Shabna Begum was born at Mile End Hospital in 1976, just a few weeks after her parents and their three-year-old daughter Rasna moved into a small, dilapidated house on Deal Street, a few hundred yards from Brick Lane. The family thought they were renting because they paid for and received a rent book from a “landlord”. In fact, the property belonged to Tower Hamlets Council and the landlord was a con artist. Begum aptly describes her family as “accidental squatters”.
This story sets the stage for a deft exploration of the Bengali squatting movement, which took root in the mid-1970s as a response to changes to Commonwealth immigration policy prompting women and children to migrate to the UK. The 1971 Immigration Act significantly altered entry conditions from work vouchers to family dependency, with profound consequences.
For many years, Spitalfields had been home to single Bengali men who eked out a living from low-paying jobs and lived in shared housing, frequently rotating beds in double or triple shifts. However, this hostel-style accommodation, which is still available in parts of Tower Hamlets, proved unsuitable for reunifying or new families, and finding suitable private or social housing was nearly impossible.
Inspired by the success of local countercultural groups, a small number of Bengalis – which grew into many more – took matters into their own hands. They began breaking into and establishing households in boarded-up slum properties in and around Spitalfields. Notably, Black Power activists of the Race Today collective in Railton Road, Brixton, such as Farrukh Dhondy, Darcus Howe and Mala Sen, provided crucial ideological support and legal advice.
Begum’s concern that this episode of squatting in Bengali history in the UK has received little attention is well-founded. In particular, she discovered that the archives were lacking in acknowledging women’s contributions to the cause. Because of this scarcity of insider accounts, she, with excerpts of conversations with her parents carefully considered, conducted oral history interviews with former Bengali squatters (she prefers the term Bengali to Bangladeshi). After interviewing over 40 male and female participants in both Bengali and English, she realised that the Bengali squatters exhibited diversity within their ranks.
Begum, the Runnymede Trust’s current interim co-CEO, discovered that while some were proud of their activism, others felt ashamed as it seemed to contradict their cultural values of honour and respectability, both in their homeland and in the diaspora setting. But what all squatters had in common was a history of instances of street racism, perpetrated not only by members of the far-right National Front but also by white neighbours, who saw Bengalis as not belonging to the “real” East End, which was imagined as “essentially and rightfully white”. To make matters worse, these white neighbours viewed Bengalis, because of deliberately propagated colonial myths, as culturally inferior and primitive, and men, in particular, as passive and effeminate.

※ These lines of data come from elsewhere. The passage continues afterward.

(** * PoseNet data module: a shallow embedding of [src/data/datamodule.py]

    The development follows the Python source top to bottom: the
    exceptions and integer operators the module relies on, the tensor
    operations used by [collate_fn], the dataset objects built by
    [DataModule.setup], and then the methods of [DataModule]
    themselves.  Theorems come after all definitions. *)

From Stdlib Require Import String DecimalString.
From Stdlib Require Import ZArith List Bool Lia Permutation.
Import ListNotations.
Local Open Scope string_scope.
Local Open Scope list_scope.
Local Open Scope Z_scope.

Set Implicit Arguments.

(** ** Python exceptions and results *)

(** The exception classes that can leave the methods of this file. *)
Inductive exn : Type :=
| RuntimeError (msg : string)
| ValueError (msg : string)
| IndexError (msg : string)
| OSError (msg : string)
| TypeError (msg : string)
| ZeroDivisionError.

(** The result of an operator or of a library call. *)
Inductive result (A : Type) : Type :=
| Ok (a : A)
| Err (e : exn).

Arguments Ok {A} a.
Arguments Err {A} e.

Definition bindR {A B : Type} (c : result A) (k : A -> result B) : result B :=
  match c with
  | Ok a => k a
  | Err e => Err e
  end.

Notation "'let?' x ':=' c 'in' k" := (bindR c (fun x => k))
  (at level 10, x pattern, c at level 100, k at level 200).

(** Where an exception that ends a method comes from: a [raise]
    statement written in [datamodule.py] itself, or an operator or
    library call the method invokes and whose exception it lets through. *)
Inductive origin : Type :=
| Explicit
| Propagated.

(** How a method ends. *)
Inductive outcome (A : Type) : Type :=
| Return (a : A)
| Raise (o : origin) (e : exn).

Arguments Return {A} a.
Arguments Raise {A} o e.

(** ** Tensors *)

(** The element type of a tensor, with the value an uninitialised cell
    of [torch.empty] happens to hold. *)
Class Dtype : Type := {
  elt : Type;
  uninit : elt
}.

(** A tensor is its size and its elements in row-major order. *)
Record Tensor {D : Dtype} : Type := mkTensor {
  shape : list Z;
  data : list elt
}.

Arguments mkTensor {D} shape data.

Definition numel (size : list Z) : Z := fold_right Z.mul 1 size.

(** Every tensor torch hands out has non-negative sizes and as many
    elements as its size says. *)
Definition wf_tensor {D : Dtype} (t : Tensor) : bool :=
  forallb (fun d => 0 <=? d) (shape t) && (Z.of_nat (length (data t)) =? numel (shape t)).

(** [torch.empty(size)] *)
Definition torch_empty {D : Dtype} (size : list Z) : Tensor :=
  mkTensor size (repeat uninit (Z.to_nat (numel size))).

(** [x[None, :]]: a new leading dimension of size one, then a full slice
    of the first dimension of [x], which a zero-dimensional [x] lacks. *)
Definition getitem_None_slice {D : Dtype} (x : Tensor) : result Tensor :=
  match shape x with
  | [] => Err (IndexError "too many indices for tensor of dimension 0")
  | _ :: _ => Ok (mkTensor (1 :: shape x) (data x))
  end.

(** [t[i]] for an integer [i], negative indices counting from the end. *)
Definition getitem_int {D : Dtype} (t : Tensor) (i : Z) : result Tensor :=
  match shape t with
  | [] => Err (IndexError "invalid index of a 0-dim tensor")
  | n :: s =>
      let j := if i <? 0 then i + n else i in
      if (0 <=? j) && (j <? n)
      then Ok (mkTensor s (firstn (Z.to_nat (numel s))
                                 (skipn (Z.to_nat (j * numel s)) (data t))))
      else Err (IndexError "index out of range")
  end.

(** torch.cat skips one-dimensional tensors of size [(0,)]. *)
Definition legacy_empty {D : Dtype} (t : Tensor) : bool :=
  match shape t with
  | [0] => true
  | _ => false
  end.

Definition dim0 {D : Dtype} (t : Tensor) : Z :=
  match shape t with
  | [] => 0
  | n :: _ => n
  end.

Definition same_trailing {D : Dtype} (s : list Z) (u : Tensor) : bool :=
  match shape u with
  | [] => false
  | _ :: s' => if list_eq_dec Z.eq_dec s' s then true else false
  end.
(** The schema error is raised by the target check only. *)
Lemma construir_X_y_ValueError (enc : DataFrame) (c : Z) :
  construir_X_y enc c = Raise ValueError -> contains target_col enc = false.
Proof.
  unfold construir_X_y.
  destruct (convertir_a_numerico (num_vars c) enc) as [enc'|e] eqn:E1.
  - cbn [bind]. apply for_present_columns in E1. destruct E1 as [E1 _].
    rewrite <- (contains_columns target_col _ _ E1).
    destruct (contains target_col enc'); [|reflexivity]. cbn [negb].
    destruct (getitem enc' target_col) as [it|e] eqn:Eg.
    + cbn [bind]. destruct it as [v|ks]; cbn [to_numeric_fillna bind];
        [|discriminate].
      match goal with
      | |- context [getitem_list ?X ?keys] =>
          destruct (getitem_list X keys) as [ks|e] eqn:El
      end; cbn [bind]; [discriminate|].
      apply getitem_list_raise in El. congruence.
    + cbn [bind]. apply getitem_raise in Eg. destruct Eg as [-> _].
      discriminate.
  - cbn [bind]. intros H. injection H as ->.
    apply for_present_raise in E1. destruct E1 as [[v|ks] E1]; discriminate.
Qed.

Lemma normalizar_categoricas_raise (vars : list pystr) :
  forall data e d, normalizar_categoricas vars data = (Some e, d) ->
                   e <> ValueError.
Proof.
  induction vars as [|col vars IH]; intros data e d H; simpl in H;
    [discriminate|].
  destruct (contains col data); [|eauto].
  destruct (getitem data col) as [[v|ks]|e'] eqn:Eg; [eauto| |].
  - injection H as <- _. discriminate.
  - injection H as <- _. apply getitem_raise in Eg. destruct Eg as [-> _].
    discriminate.
Qed.

(** What the pass returns, whenever it returns. *)
Lemma codificar_Ok (data enc data' : DataFrame) :
  codificar data = (Ok enc, data') ->
  enc = codificado data /\ data' = normalizado data.
Proof.
  intros H.
  assert (Hu : forall c, In c categorical_vars -> at_most_once c data).
  { unfold codificar in H.
    destruct (normalizar_categoricas categorical_vars data) as [[e|] d] eqn:E;
      [discriminate|].
    eapply normalizar_None_at_most_once. exact E. }
  rewrite codificar_spec in H by assumption.
  injection H as <- <-. auto.
Qed.

Lemma codificar_raise (data data' : DataFrame) (e : exn) :
  codificar data = (Raise e, data') -> e <> ValueError.
Proof.
  unfold codificar.
  destruct (normalizar_categoricas categorical_vars data) as [[e'|] d] eqn:E.
  - intros H. injection H as <- _.
    eapply normalizar_categoricas_raise. exact E.
  - unfold get_dummies.
    destruct (getitem_list d categorical_vars) as [ks|e'] eqn:El;
      cbn [bind]; [discriminate|].
    intros H. injection H as <- _. apply getitem_list_raise in El.
    subst e'. discriminate.
Qed.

For an insightful chapter on Sylhet and how Sylheti Bengalis came to settle in the East End, Begum draws on available historical material from a variety of sources, including the writings of locally-based activists Caroline Adams and Charlie Forman, as well as academics such as social anthropologist Katy Gardner and historian Rozina Visram.
We learn that in the 1970s the Greater London Council owned approximately 31,000 homes in Tower Hamlets and the local authority, almost 18,000. Yet waiting list rules based on residency and other factors discriminated against Bengali migrant families. In addition, white housing officers who had considerable latitude in interpreting those rules, further blocked Bengali families from gaining access to suitable social housing. And given the pattern of horrific racial violence and harassment present on many of Tower Hamlets’ all-white housing estates, it’s no surprise to learn that families often preferred to live in or near Brick Lane in the borough’s west anyway.

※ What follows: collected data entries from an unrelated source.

(** * EasyWriter: a typewriter animation over one DOM element

    Shallow embedding of [src/TypeWriter.ts] (class [EasyWriter]).

    Modelling choices.
    - JS numbers that the class handles ([delay], [count], [loopFrom],
      the counters, the cursor into the queue) are integer-valued; they are
      [Z] here ([NaN], the infinities and fractions are outside this type).
      The closure variable [index] of [#type] only ever counts up from
      zero, it is a [nat].
    - JS strings are [string]; [text.length] is [String.length].  Only the
      comparison with the carriage return (code 13) depends on the
      character, so the width of a code unit plays no role.  An engine
      holds no string longer than its maximum string length,
      [string_limit]; building a longer one is a [RangeError].
    - The target element is the abstraction of the component's external
      interface: a gettable and settable plain text ([innerText]) and a set
      of presentation classes ([classList]).
    - [setTimeout], [setInterval] and [clearInterval] act on an explicit
      timer table with a virtual clock; [fire] runs the callback that is
      due first, the way the browser's event loop does.
    - A method that throws leaves the fields it has already assigned
      changed: a result carries the state in both cases. *)

From stdpp Require Import base gmap sets list strings.
From Stdlib Require Import ZArith Lia String Ascii.

Local Open Scope string_scope.
Local Open Scope list_scope.
Local Open Scope Z_scope.

(** ** Data model *)

Record HTMLElement := mkElement {
  innerText : string;
  classList : gset string
}.

Record WriteInstruction := mkWrite {
  text : string;
  delay : Z
}.

Record EasyWriterConfig := mkConfig {
  element : HTMLElement;
  typeDelay : Z;
  loop : bool;
  loopFrom : Z;
  hideCursorOnEnd : bool
}.

Record EasyWriter := mkWriter {
  config : EasyWriterConfig;
  _writes : list WriteInstruction;
  _eraseNum : Z;
  _charsNum : Z;
  _typingStarted : bool;
  _currentWritesIndex : Z
}.


(** A pending timer.  A [Timeout] is the arrow function
    [() => this.#type(text)] handed to [setTimeout]; an [Interval] is the
    closure handed to [setInterval] inside [#type], together with the
    variables it captured: [text] and the mutable [index]. *)
Inductive timer :=
  | Timeout (id : nat) (due : Z) (txt : string)
  | Interval (id : nat) (due : Z) (period : Z) (txt : string) (index : nat).

(** The instance together with the scheduler it runs on. *)
Record Machine := mkMachine {
  this : EasyWriter;
  now : Z;
  nextId : nat;
  timers : list timer
}.

(** What a JS call can throw here: [new Error(message)], the [RangeError]
    of [String.prototype.repeat], the [TypeError] of a property read on
    [undefined] and the [SyntaxError] of [querySelector] on a selector
    that does not parse. *)
Inductive exn :=
  | Error (message : string)
  | RangeError
  | TypeError
  | SyntaxError.

Definition TargetNotFoundError : exn :=
  Error "EasyWriter: Could not find element".
Definition AlreadyStartedError : exn :=
  Error "EasyWriter: Cannot write after typing has already started".
Definition NoPriorWriteError : exn :=
  Error "EasyWriter: Cannot eraseLast, last element does not exist".

(** Outcome of a call on a mutable object: the object as the call left it,
    whether it returned or threw. *)
Inductive result (A : Type) :=
  | Return (a : A)
  | Throw (e : exn) (a : A).
Arguments Return {A} a.
Arguments Throw {A} e a.

Definition state_of {A} (r : result A) : A :=
  match r with Return a => a | Throw _ a => a end.

Definition bind {A} (r : result A) (f : A -> result A) : result A :=
  match r with Return a => f a | Throw e a => Throw e a end.

(** ** JS primitives *)

(** The carriage return, the erase marker. *)
Definition CR : string := String (ascii_of_nat 13) EmptyString.

Fixpoint string_repeat (s : string) (n : nat) : string :=
  match n with
  | O => EmptyString
  | S k => s +:+ string_repeat s k
  end.

(** The maximum length of a string.  The source does not fix it, the
    engine does: the value is V8's (2^29 - 24).  The theorems use it
    through its name only. *)
Definition string_limit : Z := 536870888.

(** [s] is a string the engine can hold. *)
Definition js_string (s : string) : Prop :=
  Z.of_nat (String.length s) ≤ string_limit.

(** [s.repeat(count)]: a [RangeError] for a negative count, and for a
    count that makes the result longer than the maximum string length
    (an infinite count, which [Z] leaves out, fails the same way). *)
Definition js_repeat (s : string) (count : Z) : option string :=
  if count <? 0 then None
  else if string_limit <? count * Z.of_nat (String.length s) then None
  else Some (string_repeat s (Z.to_nat count)).

(** [s.substring(a, b)] for [a <= b]. *)
Definition js_substring (s : string) (a b : nat) : string :=
  substring a (b - a) s.

(** [s.slice(0, -1)]. *)
Definition js_slice_0_m1 (s : string) : string :=
  substring 0 (String.length s - 1) s.

(** [d || 0] on a number. *)
Definition or0 (d : Z) : Z := if d =? 0 then 0 else d.

(** [a[i]]: [undefined] outside the array. *)
Definition js_index {A} (a : list A) (i : Z) : option A :=
  if 0 <=? i then a !! Z.to_nat i else None.

(** [a.slice(-1)[0]]. *)
Definition js_last {A} (a : list A) : option A := last a.

(** [classList.toggle(token, force)] and [classList.add(token)]. *)
Definition classList_toggle (token : string) (force : bool)
    (cl : gset string) : gset string :=
  if force then {[ token ]} ∪ cl else cl ∖ {[ token ]}.

Definition classList_add (token : string) (cl : gset string) : gset string :=
  {[ token ]} ∪ cl.

(** ** Field updates *)

Definition set_element (e : HTMLElement) (c : EasyWriterConfig) :=
  mkConfig e (typeDelay c) (loop c) (loopFrom c) (hideCursorOnEnd c).

Definition set_config (c : EasyWriterConfig) (w : EasyWriter) :=
  mkWriter c (_writes w) (_eraseNum w) (_charsNum w) (_typingStarted w)
    (_currentWritesIndex w).
Definition set_writes (ws : list WriteInstruction) (w : EasyWriter) :=
  mkWriter (config w) ws (_eraseNum w) (_charsNum w) (_typingStarted w)
    (_currentWritesIndex w).
Definition set_eraseNum (n : Z) (w : EasyWriter) :=
  mkWriter (config w) (_writes w) n (_charsNum w) (_typingStarted w)
    (_currentWritesIndex w).
Definition set_charsNum (n : Z) (w : EasyWriter) :=
  mkWriter (config w) (_writes w) (_eraseNum w) n (_typingStarted w)
    (_currentWritesIndex w).
Definition set_typingStarted (b : bool) (w : EasyWriter) :=
  mkWriter (config w) (_writes w) (_eraseNum w) (_charsNum w) b
    (_currentWritesIndex w).
Definition set_currentWritesIndex (i : Z) (w : EasyWriter) :=
  mkWriter (config w) (_writes w) (_eraseNum w) (_charsNum w)
    (_typingStarted w) i.

Definition the_element (w : EasyWriter) : HTMLElement := element (config w).

Definition set_innerText (s : string) (w : EasyWriter) :=
  set_config
    (set_element (mkElement s (classList (the_element w))) (config w)) w.
Definition set_classList (cl : gset string) (w : EasyWriter) :=
  set_config
    (set_element (mkElement (innerText (the_element w)) cl) (config w)) w.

This groundbreaking book introduces us to some extraordinary individuals, including Jalal Rajonuddin. In 1972, shortly after Bangladesh gained independence from West Pakistan, Jalal, then 12 years old, travelled with his family from Sylhet to Birmingham before settling in Tower Hamlets. A few years later, in the absence of action from the local police, Jalal, a co-founder of the Bangladesh Youth Movement (BYM), organised nightly vigilante groups to protect Bengali households from attack. He also had direct experience of racial violence, as did almost every male his age. Caroline Adams once discovered him unconscious after being attacked by a group of white boys at a funfair in Shadwell.
Another person we encounter is Husnara, who had four daughters when she began squatting. Using a transnational lens, she compares the efforts of women in making squatted premises habitable while also serving as meeting and dining spaces for male activists to the role women played supporting jungle-based freedom fighters during the Bangladesh Liberation War. Husanara modestly describes this as “work you might not see”. But her life story illustrates the significance of women’s domestic roles and traditional gender expectations within east London’s Bengali community. Indeed, Begum claims this domestic work was crucial – without it, the squatting movement, centred on curry cafes on Brick Lane, would have struggled to gain traction.

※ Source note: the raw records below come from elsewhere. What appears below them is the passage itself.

(** X20: in a single-page request the four values of the user prompt
    (sheet number, sheet name, scale, discipline) are always read from the
    prepared metadata, never replaced by the prompt's 'Unknown': for a
    drawing without profile and without sheet metadata the prompt is given
    the scale None and the discipline None. *)
Theorem single_page_prompt_never_unknown (drawing : Drawing)
    (profile : option DrawingProfile) (page : Z) (m : list (string * pyval)) :
  prepare_metadata w drawing profile page = Ok m ->
  exists number name scale discipline,
    metadata_text m = Some (number, name, scale, discipline)
    /\ lookup m "sheetNumber" = Some number
    /\ lookup m "sheetName" = Some name
    /\ lookup m "scale" = Some scale
    /\ lookup m "discipline" = Some discipline
    /\ (profile = None -> truthy (sheet_metadata drawing) = false ->
        scale = PyNone /\ discipline = PyNone).
Proof.
  intros Hm.
  pose proof (prepare_metadata_cases w drawing profile page) as Hcases.
  rewrite Hm in Hcases.
  destruct Hcases as (number & name & discipline & scale & ->).
  exists number, name, scale, discipline.
  split; [reflexivity|]. split; [reflexivity|]. split; [reflexivity|].
  split; [reflexivity|]. split; [reflexivity|].
  intros -> Hfalsy. unfold prepare_metadata in Hm. rewrite Hfalsy in Hm.
  injection Hm as _ _ <- <-. split; reflexivity.
Qed.

Lemma filter_res_incl {A} (p : A -> res bool) (l l' : list A) :
  filter_res p l = Ok l' -> incl l' l /\ Forall (fun x => p x = Ok true) l'.
Proof.
  revert l'. induction l as [|x l IH]; intros l'; cbn [filter_res].
  - intros [= <-]. split; [apply incl_refl | constructor].
  - destruct (p x) as [b|e] eqn:Ex; [|discriminate]. cbn [res_bind].
    destruct (filter_res p l) as [ys|e]; [|discriminate]. cbn [res_bind].
    destruct (IH ys eq_refl) as [Hincl Hall].
    destruct b; intros [= <-].
    + split; [now apply incl_cons; [left | apply incl_tl] | now constructor].
    + split; [now apply incl_tl | exact Hall].
Qed.

Lemma lower_ascii_not_upper (c : ascii) : is_upper (lower_ascii c) = false.
Proof.
  unfold lower_ascii, is_upper.
  destruct ((65 <=? nat_of_ascii c)%nat && (nat_of_ascii c <=? 90)%nat) eqn:E.
  - apply andb_true_iff in E as [E1 E2].
    apply Nat.leb_le in E1, E2.
    rewrite nat_ascii_embedding by lia.
    apply andb_false_iff. right. apply Nat.leb_gt. lia.
  - exact E.
Qed.

Lemma lower_has_no_upper (s : string) : has_upper (lower s) = false.
Proof.
  induction s as [|c s IH]; [reflexivity|].
  cbn [lower has_upper]. now rewrite lower_ascii_not_upper, IH.
Qed.

Lemma prefix_has_upper (needle hay : string) :
  prefix needle hay = true -> has_upper hay = false -> has_upper needle = false.
Proof.
  revert hay. induction needle as [|a needle IH]; intros hay; [reflexivity|].
  destruct hay as [|b hay]; [discriminate|]. cbn [prefix has_upper].
  destruct (ascii_dec a b) as [->|]; [|discriminate].
  intros Hp Hh. apply orb_false_iff in Hh as [Hb Hh].
  now rewrite Hb, (IH hay Hp Hh).
Qed.

Lemma contains_has_upper (needle hay : string) :
  contains needle hay = true -> has_upper hay = false -> has_upper needle = false.
Proof.
  induction hay as [|b hay IH]; cbn [contains]; intros Hc Hh.
  - rewrite orb_false_r in Hc. now apply (prefix_has_upper needle "").
  - apply orb_true_iff in Hc as [Hp|Hc].
    + now apply (prefix_has_upper needle (String b hay)).
    + cbn [has_upper] in Hh. apply orb_false_iff in Hh as [_ Hh]. now apply IH.
Qed.

(** X21: the NLP context kept with an item holds requirements and
    compliance entries of the analysis only, no others.  Requirements are
    matched on lowercased texts, compliance entries are not: the category is
    looked for as written in the lowercased requirement, so an item whose
    category has an uppercase letter is given no compliance entry at all. *)
Theorem nlp_context_filters (it : item) (nlp_data : pyval)
    (requirements compliance : list pyval) :
  nlp_context it (NLPSuccess nlp_data) = Ok (Some (requirements, compliance)) ->
  exists reqs comps all_requirements all_compliance,
    get nlp_data "requirements" (PyList []) = Ok reqs
    /\ iter reqs = Ok all_requirements
    /\ get nlp_data "compliance" (PyList []) = Ok comps
    /\ iter comps = Ok all_compliance
    /\ incl requirements all_requirements
    /\ incl compliance all_compliance
    /\ (forall c, category it = PyStr c -> has_upper c = true -> compliance = []).
Proof.
  unfold nlp_context.
  destruct (get nlp_data "requirements" _) as [reqs|e] eqn:Egr; [|discriminate].
  cbn [res_bind].
  destruct (iter reqs) as [all_r|e] eqn:Eir; [|discriminate]. cbn [res_bind].
  destruct (filter_res _ all_r) as [rs|e] eqn:Er; [|discriminate].
  cbn [res_bind].
  destruct (get nlp_data "compliance" _) as [comps|e] eqn:Egc; [|discriminate].
  cbn [res_bind].
  destruct (iter comps) as [all_c|e] eqn:Eic; [|discriminate]. cbn [res_bind].
  destruct (filter_res _ all_c) as [cs|e] eqn:Ec; [|discriminate].
  cbn [res_bind]. intros [= <- <-].
  exists reqs, comps, all_r, all_c.
  apply filter_res_incl in Er as [Hr _].
  apply filter_res_incl in Ec as [Hc Hall].
  split; [reflexivity|]. split; [exact Eir|]. split; [reflexivity|].
  split; [exact Eic|]. split; [exact Hr|]. split; [exact Hc|].
  intros c Hcat Hup.
  destruct cs as [|comp cs]; [reflexivity|]. exfalso.
  apply Forall_inv in Hall. cbv beta in Hall. rewrite Hcat in Hall.
  destruct (get comp "requirement" _) as [r|e]; [|discriminate Hall].
  cbn [res_bind] in Hall.
  destruct (lower_val r) as [r_l|e] eqn:El; [|discriminate Hall].
  cbn [res_bind in_str] in Hall. injection Hall as Hall.
  destruct r; try discriminate El. injection El as <-.
  pose proof (contains_has_upper c _ Hall (lower_has_no_upper _)). congruence.
Qed.

End Context.

Lemma single_page_prompt_never_unknown_witness :
  exists m,
    Blueprint.prepare_metadata Examples.world
      (mkDrawing 10 7 "Tower A" (Some 2) PyNone) None 1 = Ok m
    /\ AIExtractionService.metadata_text m
       = Some (PyStr "Sheet 1", PyStr "Tower A", PyNone, PyNone).
Proof.
  eexists. split; [reflexivity|].
  destruct (single_page_prompt_never_unknown Examples.world
              (mkDrawing 10 7 "Tower A" (Some 2) PyNone) None 1 _ eq_refl)
    as (number & name & scale & discipline & Htext & _).
  reflexivity.
Defined.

In the final chapter, titled “Tower Hamlets is not a place you live forever”, Begum reflects on how British Bengali identity continues to change. She cites the sale of properties owned by Bengalis, purchased under the Right to Buy scheme, and the migration of thousands to neighbouring London boroughs such as Newham and Redbridge and to Essex, in the search for family-friendly houses with gardens. Interestingly, some of these vacated properties are now occupied by well-educated (mainly non-Sylheti) Bangladeshis who, before the Brexit drawbridge came up, migrated from Italy, Portugal and Spain (where they hold citizenship) in search of a better future for their children.
Begum also addresses the persistent levels of deprivation in Tower Hamlets and its links to structural and institutional racism. She makes two specific points in relation to housing. Firstly, the borough, which is home to the largest Bangladeshi community in the UK, continues to struggle with overcrowding and a long waiting list for affordable social housing. Secondly, overcrowded housing, along with employment in hard-hit sectors like hospitality and transportation (including taxi driving), has contributed to the disproportionate number of Covid-19 deaths among Bangladeshis.
Not surprisingly, Begum discusses the ongoing Save Brick Lane campaign, led by British-Bengali activists who oppose a proposed development on the Old Truman Brewery site. The site is owned by the Zeloof Partnership, a business founded by a Jewish family of Baghdadhi roots formerly involved in the local garment trade. The plans call for the conversion of a parking lot near the northern end of the row of curry restaurants and cafes into offices, a shopping mall and a restaurant space. Significantly, the digitally savvy activists, who are young and middle-class with ties to the neighbourhood but do not live there, are inspired by the Bengali squatter movement of the 1970s.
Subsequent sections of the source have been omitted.